(* ===== verification/ClientContent.v ===== *)
(** * ClientContent: the constant content of the home and menu pages

    Four components render tables written in their own source, not data
    of the server: the menu page's dishes ([components/restaurant-menu.tsx]),
    the home page's featured dishes ([components/featured-dishes.tsx]), its
    testimonials ([components/testimonials-section.tsx]) and its features
    ([components/features-section.tsx]).  Each table is a list of records
    with the source's fields (icons and class names left out), and each
    component a function from the table to what its cards show.  Their
    buttons ("Add to Cart", "Order Now") have no handler ([App]'s
    [InertControl]). *)

From S2P Require Import Prelude.
From Stdlib Require Import Ascii.

Open Scope Q_scope.

(** ** [components/restaurant-menu.tsx] *)

Record MenuDish := mkMenuDish { md_id : Z; md_name : string; md_description : string; md_price : string; md_image : string }.

Definition menuItems : list MenuDish := [
  mkMenuDish 1 "Margherita Pizza"
    "Classic delight with mozzarella cheese & tomato sauce." "$12.99" "/margherita-pizza.png";
  mkMenuDish 2 "Chicken Tikka Masala"
    "Spicy and creamy chicken curry served with basmati rice." "$13.99" "/chicken-tikka-masala.png";
  mkMenuDish 3 "Beef Burger with Fries"
    "Juicy grilled beef patty with crispy golden fries." "$11.50" "/beef-burger-with-fries.png";
  mkMenuDish 4 "Caesar Salad"
    "Crisp lettuce, parmesan, and Caesar dressing." "$9.50" "/caesar-salad.png";
  mkMenuDish 5 "Chocolate Lava Cake"
    "Warm molten chocolate cake served with ice cream." "$8.99" "/chocolate-lava-cake.png";
  mkMenuDish 6 "Chinese Dim Sum"
    "Steamed dumplings filled with flavorful goodness." "$10.99" "/chinese-dim-sum.png"].

(** ** [components/featured-dishes.tsx] *)

Record FeaturedDish := mkFeaturedDish {
  fd_id : Z; fd_name : string; fd_description : string; fd_price : string; fd_rating : Q; fd_time : string;
  fd_image : string; fd_badge : string }.

Definition featuredDishes : list FeaturedDish := [
  mkFeaturedDish 1 "Margherita Pizza"
    "Fresh tomatoes, mozzarella, and basil on crispy crust"
    "$18.99" (48 # 10) "25-30 min" "/margherita-pizza-with-fresh-basil.png" "Popular";
  mkFeaturedDish 2 "Chicken Burger"
    "Grilled chicken breast with lettuce, tomato, and special sauce"
    "$14.99" (46 # 10) "20-25 min" "/gourmet-chicken-burger-with-fresh-ingredients.png" "New";
  mkFeaturedDish 3 "Caesar Salad"
    "Crisp romaine lettuce with parmesan, croutons, and caesar dressing"
    "$12.99" (47 # 10) "15-20 min" "/fresh-caesar-salad-with-parmesan-and-croutons.png" "Healthy";
  mkFeaturedDish 4 "Beef Tacos"
    "Seasoned ground beef with fresh salsa and cheese"
    "$16.99" (49 # 10) "20-25 min" "/delicious-beef-tacos-with-fresh-toppings.png" "Spicy"].

(** ** [components/testimonials-section.tsx] *)

Record Testimonial := mkTestimonial {
  tm_id : Z; tm_name : string; tm_role : string; tm_content : string; tm_rating : nat; tm_avatar : string }.

Definition testimonials : list Testimonial := [
  mkTestimonial 1 "Sarah Johnson" "Food Enthusiast"
    "Amazing variety of restaurants! I've discovered so many new cuisines through this platform. The delivery is always fast and the food arrives hot."
    5 "/diverse-woman-smiling.png";
  mkTestimonial 2 "Mike Chen" "Busy Professional"
    "Perfect for my hectic schedule. I can order from my favorite restaurants with just a few clicks. The app is intuitive and the customer service is excellent."
    5 "/professional-man.png";
  mkTestimonial 3 "Emily Rodriguez" "Family Mom"
    "Great for family dinners! The kids love the variety and I appreciate the healthy options. The group ordering feature makes it easy to satisfy everyone."
    5 "/woman-mother.png"].

(** ** [components/features-section.tsx] *)

Record Feature := mkFeature { ft_title : string; ft_description : string }.

Definition features : list Feature := [
  mkFeature "Fast Delivery"
    "Get your food delivered in 30 minutes or less, guaranteed fresh and hot.";
  mkFeature "Safe & Secure"
    "Your payments are protected with bank-level security and encryption.";
  mkFeature "Free Delivery"
    "Enjoy free delivery on orders over $25. No hidden fees or charges.";
  mkFeature "Quality Food"
    "Partner restaurants are carefully selected for quality and taste."].

(** ** What the components render *)

(** A card of the menu page: image, name, description, price, and a
    [<button>] "Add to Cart" without [onClick]. *)
Record DishCard := mkDishCard { dc_image : string; dc_name : string; dc_description : string; dc_price : string }.

Definition menu_card (d : MenuDish) : DishCard :=
  mkDishCard (md_image d) (md_name d) (md_description d) (md_price d).

(** [RestaurantMenu()] *)
Definition restaurant_menu : list DishCard := map menu_card menuItems.

(** [dish.image || "/placeholder.svg"] on a string. *)
Definition image_or_placeholder (s : string) : string := if String.eqb s "" then "/placeholder.svg" else s.

Record FeaturedCard := mkFeaturedCard {
  fc_image : string; fc_badge : string; fc_name : string; fc_price : string; fc_description : string;
  fc_rating : Q; fc_time : string }.

Definition featured_card (d : FeaturedDish) : FeaturedCard :=
  mkFeaturedCard (image_or_placeholder (fd_image d)) (fd_badge d) (fd_name d) (fd_price d) (fd_description d)
    (fd_rating d) (fd_time d).

(** [FeaturedDishes()]: each card ends with an "Order Now" button without
    [onClick]. *)
Definition featured_section : list FeaturedCard := map featured_card featuredDishes.

Definition quote_mark : string := String "034"%char EmptyString.

Record TestimonialCard := mkTestimonialCard {
  tc_stars : nat; tc_quote : string; tc_avatar : string; tc_name : string; tc_role : string }.

(** [[...Array(testimonial.rating)].map(...)]: one star per unit. *)
Definition stars (n : nat) : list unit := repeat tt n.

Definition testimonial_card (t : Testimonial) : TestimonialCard :=
  mkTestimonialCard (length (stars (tm_rating t))) (String.append quote_mark (String.append (tm_content t) quote_mark))
    (image_or_placeholder (tm_avatar t)) (tm_name t) (tm_role t).

(** [TestimonialsSection()] *)
Definition testimonials_section : list TestimonialCard := map testimonial_card testimonials.

(** [FeaturesSection()]: the title and description of each card. *)
Definition features_section : list (string * string) := map (fun f => (ft_title f, ft_description f)) features.

(** ** Properties *)

(** The home page and the menu page show different prices for the same
    dish: every dish of the featured section that the menu page also
    lists has another price there. *)
Lemma featured_prices_differ f m :
  In f featuredDishes -> In m menuItems -> md_name m = fd_name f -> md_price m <> fd_price f.
Proof.
  cbn. intros Hf Hm. decompose [or False] Hf; decompose [or False] Hm; subst; cbn; done.
Qed.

★ ★ ★ ★ ★

EXERCISE:
Could you return all lines from the records that include the word "restaurants"?

RESPONSE BOX:
    "Amazing variety of restaurants! I've discovered so many new cuisines through this platform. The delivery is always fast and the food arrives hot."
    "Perfect for my hectic schedule. I can order from my favorite restaurants with just a few clicks. The app is intuitive and the customer service is excellent."
    "Partner restaurants are carefully selected for quality and taste."].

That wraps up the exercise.